Разумеется, ведь Бретон был поэтом. Он считал, что «речь дана человеку для того, чтобы он нашел ей сюрреалистическое применение», ведь, в частности, поэзия — «магическая диктовка», выступает в качестве ни с чем не сравнимого «способа освобождения мысли», так как она сочетает в себе прозрения ума с прозрениями интуиции. Жан-Луи Бедуэн, автор антологии сюрреалистической поэзии, полагал, что «она предоставляет языку возможность жить своей собственной жизнью, а это немедленно приводит к рождению мысли». «Поэт — это ясновидящий», — утверждали Ахим фон Арним[291] и Рембо.

«Магнетические поля» Андре Бретона и Филиппа Супо — авторов, которые следовали за кончиком пера по наитию, почти в невменяемом состоянии и без автоцензуры — стали тем фундаментом, на котором будет держаться все здание сюрреализма.

Художникам предстояло самим создавать свой инструментарий и свою методологию. Если живопись способна стать сюрреалистической, пусть они покажут это! Пусть докажут это! «Глаз пребывает в состоянии дикаря», — провозгласил Бретон.

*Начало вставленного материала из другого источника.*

(** C5. On the sleep, display-sleep and shutdown topics the host
    action runs exactly when the payload is the literal of the topic,
    and it is then the only host command of the handler.  Any other
    payload leaves the state as it is with no event at all in
    [main.go], and with nothing but the line that logs every message in
    the second variant. *)
Theorem power_commands_need_exact_payload v w payload :
  let main topic := MainGo.messageHandler H topic payload (v, w) in
  let part topic := Part000.messageHandler H topic payload (v, w) in
  let only_received topic := (Done tt, (v, w), [Part000.received topic payload]) in
  (if String.eqb payload "sleep"
   then execs (trace_of (main (topic_prefix v +:+ "/command/sleep")))
        = [("pmset", ["sleepnow"])]
        /\ execs (trace_of (part (topic_prefix v +:+ "/command/sleep")))
           = [("pmset", ["sleepnow"])]
   else main (topic_prefix v +:+ "/command/sleep") = (Done tt, (v, w), [])
        /\ part (topic_prefix v +:+ "/command/sleep")
           = only_received (topic_prefix v +:+ "/command/sleep"))
  /\ (if String.eqb payload "displaysleep"
      then execs (trace_of (main (topic_prefix v +:+ "/command/displaysleep")))
           = [("pmset", ["displaysleepnow"])]
           /\ execs (trace_of (part (topic_prefix v +:+ "/command/displaysleep")))
              = [("pmset", ["displaysleepnow"])]
      else main (topic_prefix v +:+ "/command/displaysleep") = (Done tt, (v, w), [])
           /\ part (topic_prefix v +:+ "/command/displaysleep")
              = only_received (topic_prefix v +:+ "/command/displaysleep"))
  /\ (if String.eqb payload "shutdown"
      then execs (trace_of (main (topic_prefix v +:+ "/command/shutdown")))
           = [shutdown_call H (world_of (MainGo.acknowledge H "shutdown" (v, w)))]
           /\ execs (trace_of (part (topic_prefix v +:+ "/command/shutdown")))
              = [shutdown_call H w]
      else main (topic_prefix v +:+ "/command/shutdown") = (Done tt, (v, w), [])
           /\ part (topic_prefix v +:+ "/command/shutdown")
              = only_received (topic_prefix v +:+ "/command/shutdown")).
Proof.
  cbv beta zeta.
  rewrite main_sleep_topic, main_displaysleep_topic, main_shutdown_topic,
    part_sleep_topic, part_displaysleep_topic, part_shutdown_topic.
  unfold MainGo.on_sleep, MainGo.on_displaysleep, MainGo.on_shutdown,
    Part000.on_sleep, Part000.on_displaysleep, Part000.on_shutdown.
  repeat split.
  - destruct (String.eqb payload "sleep"); [| split; reflexivity].
    split; [apply main_power_execs; intros; apply runCommand_execs |].
    apply (runCommand_execs _ _ (v, w)).
  - destruct (String.eqb payload "displaysleep"); [| split; reflexivity].
    split; [apply main_power_execs; intros; apply runCommand_execs |].
    apply (runCommand_execs _ _ (v, w)).
  - destruct (String.eqb payload "shutdown"); [| split; reflexivity].
    split; [| apply (commandShutdown_execs (v, w))].
    rewrite trace_bind, execs_app.
    destruct (acknowledge_execs "shutdown" (v, w)) as (-> & ->).
    rewrite commandShutdown_execs. reflexivity.
Qed.

End Power.

Section Volume.

Context {W : Type} (H : Host W).

Lemma published_on_app topic a b :
  published_on topic (a ++ b) = published_on topic a ++ published_on topic b.
Proof. apply omap_app. Qed.

Ltac topics :=
  unfold published_on, topic_prefix; cbn [omap list_omap];
  rewrite ?String.eqb_refl, ?eqb_append_l; cbn [String.eqb Ascii.eqb Bool.eqb omap list_omap].

Lemma updateVolume_published v w :
  published_on (topic_prefix v +:+ "/state/volume") (trace_of (updateVolume H (v, w)))
  = fresh_volume H (v, w).
Proof. unfold fresh_volume. go_exec; topics; reflexivity. Qed.

Lemma updateMute_published v w :
  published_on (topic_prefix v +:+ "/state/volume") (trace_of (updateMute H (v, w))) = [].
Proof. go_exec; topics; reflexivity. Qed.

Lemma state_publisher_published v w :
  published_on (topic_prefix v +:+ "/state/volume")
    (trace_of ((updateVolume H;; updateMute H) (v, w)))
  = fresh_volume H (v, w).
Proof.
  rewrite trace_bind, published_on_app, updateVolume_published.
  pose proof (keeps_updateVolume H (v, w)) as Hk. unfold vars_of, state_of in *.
  destruct (updateVolume H (v, w)) as [[[[]|c|] [v' w']] t];
    cbn [fst snd result_of state_of] in *; subst;
    rewrite ?updateMute_published; apply app_nil_r.
Qed.

(** C1. A valid volume command (the payload parses to an integer in
    0..100) whose mutator succeeds publishes on the volume state topic
    what a fresh read of the host gives at publish time, not the
    integer of the payload: in [main.go] the read is made in the world
    the mutator left, in the second variant in that world one second
    later; when that read ends the process nothing is published. *)
Theorem volume_state_is_read_back v w payload i out w1 :
  GoStrconv.Atoi payload = Some i ->
  0 <= i <= 100 ->
  os_exec H (setVolume_call i).1 (setVolume_call i).2 w = (CmdOutput out, w1) ->
  published_on (topic_prefix v +:+ "/state/volume")
    (trace_of (MainGo.messageHandler H (topic_prefix v +:+ "/command/volume") payload (v, w)))
  = fresh_volume H (v, w1)
  /\ published_on (topic_prefix v +:+ "/state/volume")
       (trace_of (Part000.messageHandler H (topic_prefix v +:+ "/command/volume") payload (v, w)))
     = fresh_volume H (v, time_passes H (1 * Second) w1).
Proof.
  intros Hi Hr Hset. rewrite main_volume_topic, part_volume_topic.
  unfold MainGo.on_volume, Part000.on_volume, after_event. rewrite Hi.
  replace ((0 <=? i) && (i <=? 100)) with true by (symmetry; apply andb_true_iff; lia).
  unfold setVolume. cbn [setVolume_call fst snd] in Hset.
  split.
  - rewrite trace_bind, runCommand_run, Hset. cbn [fst snd result_of state_of trace_of].
    rewrite published_on_app. apply state_publisher_published.
  - cbn [trace_of snd]. rewrite trace_bind, runCommand_run, Hset.
    cbn [fst snd result_of state_of trace_of]. rewrite trace_bind.
    unfold Sleep at 1 2 3. cbn [fst snd result_of state_of trace_of].
    unfold Part000.received. unfold published_on at 1.
    cbn [omap list_omap app]. apply state_publisher_published.
Qed.

Lemma state_publisher_order v w :
  result_of ((updateVolume H;; updateMute H) (v, w)) = Done tt ->
  exists vol m,
    actions (trace_of ((updateVolume H;; updateMute H) (v, w)))
    = state_publisher_actions v vol m.
Proof.
  unfold state_publisher_actions, getVolume_call, getMute_call.
  go_exec; intros; try discriminate; cbn; eauto.
Qed.

End Volume.

Section Settle.

Context {W : Type} (H : Host W).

Прекрасно, Массон докажет — и с каким блеском! — что и рисунок может быть автоматическим, во всяком случае, таким же «автоматическим», как и письмо, и что автоматическими могут быть даже рисунки на песке, а Макс Эрнст продемонстрирует, что фроттаж[292] и коллаж могут быть блестящей альтернативой живописи. Другие станут использовать огонь и все то, что облегчает спонтанное самовыражение и выход наружу бессознательного.

«Все способы хороши для того, чтобы с помощью каких-то ассоциаций вызвать желаемую спонтанную реакцию», — писал Бретон в своем первом манифесте.

Единственными художниками, которых он здесь упомянул, были Пикассо и Брак. В работе «Сюрреализм и живопись»[293], опубликованной четырьмя годами позже, их уже было четырнадцать: имя Пикассо, которого Бретон пытался очистить от «ничтожного» кубизма, все еще стояло на первом месте. Сразу за ним шел Брак, но от него автор уже начал дистанцироваться («Боюсь, что через год или два я не смогу уже произнести его имя. Поэтому спешу это сделать сейчас»), Матисс и Дерен мимоходом названы (с юмором?) «старыми, нагоняющими уныние львами». Пикабия удостоился нескольких строк: Бретон упрекнул его в «полнейшем непонимании сюрреализма». Поток похвал в адрес Макса Эрнста. Бретон восхищался его постоянным стремлением к обновлению (это ему нравилось и в Пикассо) и его лиризмом. Более сдержанные комплименты Ману Рэю, чей «жуткий свет» нашел у него понимание (оценил он и фотографии очень красивых женщин). Преувеличенное и витиеватое восхваление Андре Массона; за что, не совсем понятно. Снисходительное расшаркивание перед Хуаном Миро, поскольку, по мнению Бретона, для него быть сюрреалистом столь же естественно, как дышать. Три строчки мимоходом в адрес некой Меллы Смит и некоего Флурнуа, и вот он добрался до Танги, «обремененного своими детскими впечатлениями» и уделяющего большое внимание «таинственным и прекрасным метаморфозам». На Арпе, про которого Бретон ничего особенного не говорит, заканчивается этот важный документ, где мы находим также имя Уччелло[294].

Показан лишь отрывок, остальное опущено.